Ragnhildur Hjaltadóttir, die ständige Sekretärin des isländischen Innenministeriums, eröffnete den Workshop der von de AECO (Gesellschaft der Anbieter für Arktisexpeditionsfahrten), der isländischen Küstenwache und von Hurtigruten organisiert worden war. Das Resultat des Workshops ist ein besseres Verständnis der Kapazitäten, Möglichkeiten und Grenzen von Industrie und SAR Anbietern und deren Quellen. Ausserdem haben die Teilnehmer eine verbesserte Vorstellung und ein gemeinsames Interesse für eine rechtzeitige Kommunikation über allfällige Risiken erhalten. Die Vorteile eines engeren Kontakts, kontinuierlichen Dialogs und gemeinsamen Übungen wie dieses Workshops wurden auch herausgehoben.

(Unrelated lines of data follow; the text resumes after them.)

(** A filter that can take the category rescue: [equals] on the category. *)
Definition rescuing (f : FilterCondition) : Prop :=
  operator f = equals /\ field f = "Primary Category".

(** A row as the loader leaves it: its BuzzBoard cell is a dict. *)
Definition parsed_row (r : Row) : Prop := exists d, buzz r = CellDict d.

(** Two rows on which [equals] filters do not commute. *)
Definition shop_ca : Row :=
  sample_row "Byte Shop" "Computer" "Fresno" "CA" bb_nothing.

(** A sample agent: it answers with a fixed text. *)
Definition sample_agent (text : string) : AgentExecutor := fun _ => Ok text.

(* ================================================================= *)
(** * Properties *)

Example lower_mixed : PyStr.lower "SalesRep|INSIGHTS" = "salesrep|insights".
Proof. reflexivity. Qed.

Example strip_both : PyStr.strip "  insights " = "insights".
Proof. reflexivity. Qed.

Example split_two : PyStr.split "|" "a|b" = ["a"; "b"].
Proof. reflexivity. Qed.

Example split_three : PyStr.split "|" "a||b" = ["a"; ""; "b"].
Proof. reflexivity. Qed.

(** ** Strings *)

Lemma startswith_spec (p s : string) :
  PyStr.startswith p s = true <-> exists t, s = p ++ t.
Proof.
  revert s. induction p as [|a p IH]; intros s; simpl.
  - split; [intros _; exists s; reflexivity | reflexivity].
  - destruct s as [|b s]; simpl.
    + split; [discriminate | intros [t Ht]; discriminate].
    + rewrite andb_true_iff, IH. split.
      * intros [Hab [t ->]]. apply Ascii.eqb_eq in Hab. subst b. exists t. reflexivity.
      * intros [t Ht]. injection Ht as -> ->. split; [apply Ascii.eqb_refl | exists t; reflexivity].
Qed.

(** [p in s] holds exactly when [s] is some text, [p], then some text. *)
Lemma contains_spec (p s : string) :
  PyStr.contains p s = true <-> exists a b, s = a ++ p ++ b.
Proof.
  induction s as [|c s IH].
  - simpl. rewrite orb_false_r, startswith_spec. split.
    + intros [t Ht]. exists "", t. exact Ht.
    + intros [a [b Hab]]. destruct a as [|x a]; [exists b; exact Hab | discriminate].
  - cbn [PyStr.contains]. rewrite orb_true_iff, startswith_spec, IH. split.
    + intros [[t Ht] | [a [b Hab]]].
      * exists "", t. exact Ht.
      * exists (String c a), b. simpl. rewrite Hab. reflexivity.
    + intros [a [b Hab]]. destruct a as [|x a].
      * left. exists b. exact Hab.
      * right. simpl in Hab. injection Hab as -> ->. exists a, b. reflexivity.
Qed.

Lemma split_length (sep : ascii) (s : string) :
  List.length (PyStr.split sep s) = S (PyStr.count sep s).
Proof.
  induction s as [|c s IH]; simpl; [reflexivity|].
  destruct (Ascii.eqb c sep); simpl.
  - rewrite IH. reflexivity.
  - destruct (PyStr.split sep s) as [|h t]; simpl in *; [discriminate | exact IH].
Qed.

Lemma contains_char_count (c : ascii) (s : string) :
  PyStr.contains (String c "") s = negb (PyStr.count c s =? 0)%nat.
Proof.
  induction s as [|a s IH]; [reflexivity|].
  cbn [PyStr.contains PyStr.startswith PyStr.count]. rewrite IH.
  rewrite Ascii.eqb_sym. destruct (Ascii.eqb a c); simpl.
  - reflexivity.
  - destruct s; reflexivity.
Qed.

(** Splitting at a separator and joining with it gives the text back. *)
Lemma join_cons (sep h : string) (t : list string) :
  join sep (h :: t) = match t with [] => h | _ :: _ => h ++ sep ++ join sep t end.
Proof. destruct t; reflexivity. Qed.

Lemma join_split (sep : ascii) (s : string) :
  join (String sep "") (PyStr.split sep s) = s.
Proof.
  induction s as [|c s IH]; [reflexivity|].
  cbn [PyStr.split]. pose proof (split_length sep s) as Hlen.
  destruct (PyStr.split sep s) as [|h t]; [discriminate|].
  destruct (Ascii.eqb_spec c sep) as [->|Hne].
  - rewrite join_cons, IH. reflexivity.
  - rewrite join_cons. rewrite join_cons in IH.
    destruct t as [|h' t']; rewrite <- IH; reflexivity.
Qed.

Kapitän Leif Skog von Linndblad Expeditions erläutert die Dynamik von Risikobeurteilungen bei Schiffsreisen. Bild: Ilja Leo Lang
Kapitän Leif Skog von Linndblad Expeditions erläutert die Dynamik von Risikobeurteilungen bei Schiffsreisen. Bild: Ilja Leo Lang

Die Tischübung beinhaltete mehrere kritische Prozesse, die von Teilnehmern beachtet werden mussten bei einer Antwort auf einen grossen Schiffsunfall in der Arktis. Dabei erhielten sie auch Gelegenheit, ihre eigenen Erfahrungen einzubringen. Schlüsselthemen waren unter anderem SAR-Kooperationpläne, Datenbanken, Rollen und Zuständigkeiten, Erfahrungen aus Übungen und Zwischenfällen, plus Medienumgang und Notfallmanagement an Land. Während der theoretischen Übung, die eine internationale Antwort benötigte, koordinierten die Teilnehmer ihre Anstrengungen für eine effiziente gemeinsame Rettung. Dazu setzten sie Schiffe, lokale und internationale Luftfahrtressourcen und schiffs- und landbezogenen Einsatzkräfte und Gebäude ein. Trotzdem zeigte es sich, dass der Zwischenfall eine massive Herausforderung aufgrund der Distanz des hypothetischen Unfallortes zu den nächstgelegenen Rettungskräften und der gegebenen Wetterbedingungen und sich zunehmend verschlechternden Bedingungen war.
Die Teilnehmer des Workshops waren sowohl SAR Anbieter und Kreuzfahrtanbieter. Darunter waren die kanadische Küstenwache und Luftwaffe, die finnische Grenzwache, die norwegische und amerikanische Küstenwache, die isländische Polizei, das Arktiskommando der dänischen Armee und Rettungskräfte. Ausserdem mehrere AECO-Mitglieder und Arktiskreuzfahrtanbieter, andere Industriezweige und Forschungseinrichtungen. Das Arktis-Küstenwache-Forum, das ein gleichzeitiges Treffen organisiert hatte, war auch vertreten.

Das Meeting, von der AECO organisiert, wurde von verschiedenen AECO-Mitgliedern SAR-Anbietern besucht. Bild: Ilja Leo Lang
Das Meeting, von der AECO organisiert, wurde von verschiedenen AECO-Mitgliedern SAR-Anbietern besucht. Bild: Ilja Leo Lang

Die Teilnehmer waren hoch zufrieden mit dem Ausgang und dem Wert diese ersten gemeinsamen Treffens. Praktisch alle zeigten auch das Interesse an einer Fortführung in der Zukunft eines solchen Workshops und weiterer Übungen.